Start at the top and transcribe every record through the final line exactly.

DATA RECORDS START

(** C4.  For a user who has an open ticket, [create_ticket_channel]
    returns a ticket of the store that is that user's and open, and leaves
    the world as it was: no number allocated, no row inserted, no transport
    call.  And when a call succeeds, the next call for the same user
    (whatever its other arguments and whatever the transport would answer)
    returns the row of the same ticket (same number, user, channel,
    status open) and again changes nothing. *)
Theorem create_ticket_channel_idempotent (admin uid : Z) (w : world)
    (now : Z) (topic : res Z) (delivery : res unit) (uname : option str)
    (msg : str)
    (now' : Z) (topic' : res Z) (delivery' : res unit) (uname' : option str)
    (msg' : str) :
  ((∃ t, t ∈ select_all (db w) ∧ user_id t = uid ∧ status t = Open) →
   ∃ t, create_ticket_channel admin now topic delivery uid uname msg w
        = (w, Some (inl t))
        ∧ t ∈ select_all (db w) ∧ user_id t = uid ∧ status t = Open)
  ∧ (∀ w1 info,
       create_ticket_channel admin now topic delivery uid uname msg w
       = (w1, Some info) →
       ∃ t, create_ticket_channel admin now' topic' delivery' uid uname' msg' w1
            = (w1, Some (inl t))
            ∧ get_ticket_by_number (info_ticket_number info) (db w1) = Some t
            ∧ ticket_number t = info_ticket_number info
            ∧ user_id t = info_user_id info
            ∧ channel_id t = info_channel_id info
            ∧ status_name (status t) = info_status info
            ∧ status t = Open).
Proof.
  split.
  - intros (t0 & Hin & Hu & Hst).
    destruct (get_ticket_by_user_is_Some uid (of_string "open") (db w) t0)
      as [t Ht]; [done..|by apply status_name_open|].
    exists t. rewrite (create_ticket_channel_existing _ _ _ _ _ _ _ _ _ Ht).
    apply get_ticket_by_user_Some in Ht as (? & ? & ?%status_name_open & _).
    done.
  - intros w1 info Hcall.
    destruct (get_ticket_by_user uid (of_string "open") (db w)) as [t|] eqn:Hg.
    + rewrite (create_ticket_channel_existing _ _ _ _ _ _ _ _ _ Hg) in Hcall.
      simplify_eq. exists t.
      rewrite (create_ticket_channel_existing _ _ _ _ _ _ _ _ _ Hg).
      apply get_ticket_by_user_Some in Hg as (Hin & ? & Hst & _).
      repeat split; try done; [|by apply status_name_open].
      by apply get_ticket_by_number_select.
    + destruct (create_ticket_channel_created _ _ _ _ _ _ _ _ _ _ Hg Hcall)
        as (n & -> & _ & Hfresh & Hs1).
      set (new := to_ticket n
                    (Row uid uname (channel_for admin topic) Open now None)).
      assert (new ∈ select_all (db w1)) as Hnew.
      { apply elem_of_select_all. eexists. simpl. rewrite Hs1.
        by rewrite lookup_insert_eq. }
      destruct (get_ticket_by_user_is_Some uid (of_string "open") (db w1) new)
        as [t Ht]; [done..|].
      assert (t = new) as ->.
      { pose proof Ht as (Hin & Hu & Hst & _)%get_ticket_by_user_Some.
        apply elem_of_select_all in Hin as (r & Hr & Heq).
        rewrite Hs1 in Hr.
        destruct (decide (ticket_number t = n)) as [Hn|Hn].
        - rewrite Hn in Hr, Heq. rewrite lookup_insert_eq in Hr.
          injection Hr as <-. exact Heq.
        - rewrite lookup_insert_ne in Hr by done.
          destruct (get_ticket_by_user_None _ _ _ Hg t); [|done].
          apply elem_of_select_all. eauto. }
      exists new. rewrite (create_ticket_channel_existing _ _ _ _ _ _ _ _ _ Ht).
      repeat split; try done. simpl.
      unfold get_ticket_by_number. rewrite Hs1. by rewrite lookup_insert_eq.
Qed.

DATA RECORDS END

RESPONSE:
(** C4.  For a user who has an open ticket, [create_ticket_channel]
    returns a ticket of the store that is that user's and open, and leaves
    the world as it was: no number allocated, no row inserted, no transport
    call.  And when a call succeeds, the next call for the same user
    (whatever its other arguments and whatever the transport would answer)
    returns the row of the same ticket (same number, user, channel,
    status open) and again changes nothing. *)
Theorem create_ticket_channel_idempotent (admin uid : Z) (w : world)
    (now : Z) (topic : res Z) (delivery : res unit) (uname : option str)
    (msg : str)
    (now' : Z) (topic' : res Z) (delivery' : res unit) (uname' : option str)
    (msg' : str) :
  ((∃ t, t ∈ select_all (db w) ∧ user_id t = uid ∧ status t = Open) →
   ∃ t, create_ticket_channel admin now topic delivery uid uname msg w
        = (w, Some (inl t))
        ∧ t ∈ select_all (db w) ∧ user_id t = uid ∧ status t = Open)
  ∧ (∀ w1 info,
       create_ticket_channel admin now topic delivery uid uname msg w
       = (w1, Some info) →
       ∃ t, create_ticket_channel admin now' topic' delivery' uid uname' msg' w1
            = (w1, Some (inl t))
            ∧ get_ticket_by_number (info_ticket_number info) (db w1) = Some t
            ∧ ticket_number t = info_ticket_number info
            ∧ user_id t = info_user_id info
            ∧ channel_id t = info_channel_id info
            ∧ status_name (status t) = info_status info
            ∧ status t = Open).
Proof.
  split.
  - intros (t0 & Hin & Hu & Hst).
    destruct (get_ticket_by_user_is_Some uid (of_string "open") (db w) t0)
      as [t Ht]; [done..|by apply status_name_open|].
    exists t. rewrite (create_ticket_channel_existing _ _ _ _ _ _ _ _ _ Ht).
    apply get_ticket_by_user_Some in Ht as (? & ? & ?%status_name_open & _).
    done.
  - intros w1 info Hcall.
    destruct (get_ticket_by_user uid (of_string "open") (db w)) as [t|] eqn:Hg.
    + rewrite (create_ticket_channel_existing _ _ _ _ _ _ _ _ _ Hg) in Hcall.
      simplify_eq. exists t.
      rewrite (create_ticket_channel_existing _ _ _ _ _ _ _ _ _ Hg).
      apply get_ticket_by_user_Some in Hg as (Hin & ? & Hst & _).
      repeat split; try done; [|by apply status_name_open].
      by apply get_ticket_by_number_select.
    + destruct (create_ticket_channel_created _ _ _ _ _ _ _ _ _ _ Hg Hcall)
        as (n & -> & _ & Hfresh & Hs1).
      set (new := to_ticket n
                    (Row uid uname (channel_for admin topic) Open now None)).
      assert (new ∈ select_all (db w1)) as Hnew.
      { apply elem_of_select_all. eexists. simpl. rewrite Hs1.
        by rewrite lookup_insert_eq. }
      destruct (get_ticket_by_user_is_Some uid (of_string "open") (db w1) new)
        as [t Ht]; [done..|].
      assert (t = new) as ->.
      { pose proof Ht as (Hin & Hu & Hst & _)%get_ticket_by_user_Some.
        apply elem_of_select_all in Hin as (r & Hr & Heq).
        rewrite Hs1 in Hr.
        destruct (decide (ticket_number t = n)) as [Hn|Hn].
        - rewrite Hn in Hr, Heq. rewrite lookup_insert_eq in Hr.
          injection Hr as <-. exact Heq.
        - rewrite lookup_insert_ne in Hr by done.
          destruct (get_ticket_by_user_None _ _ _ Hg t); [|done].
          apply elem_of_select_all. eauto. }
      exists new. rewrite (create_ticket_channel_existing _ _ _ _ _ _ _ _ _ Ht).
      repeat split; try done. simpl.
      unfold get_ticket_by_number. rewrite Hs1. by rewrite lookup_insert_eq.
Qed.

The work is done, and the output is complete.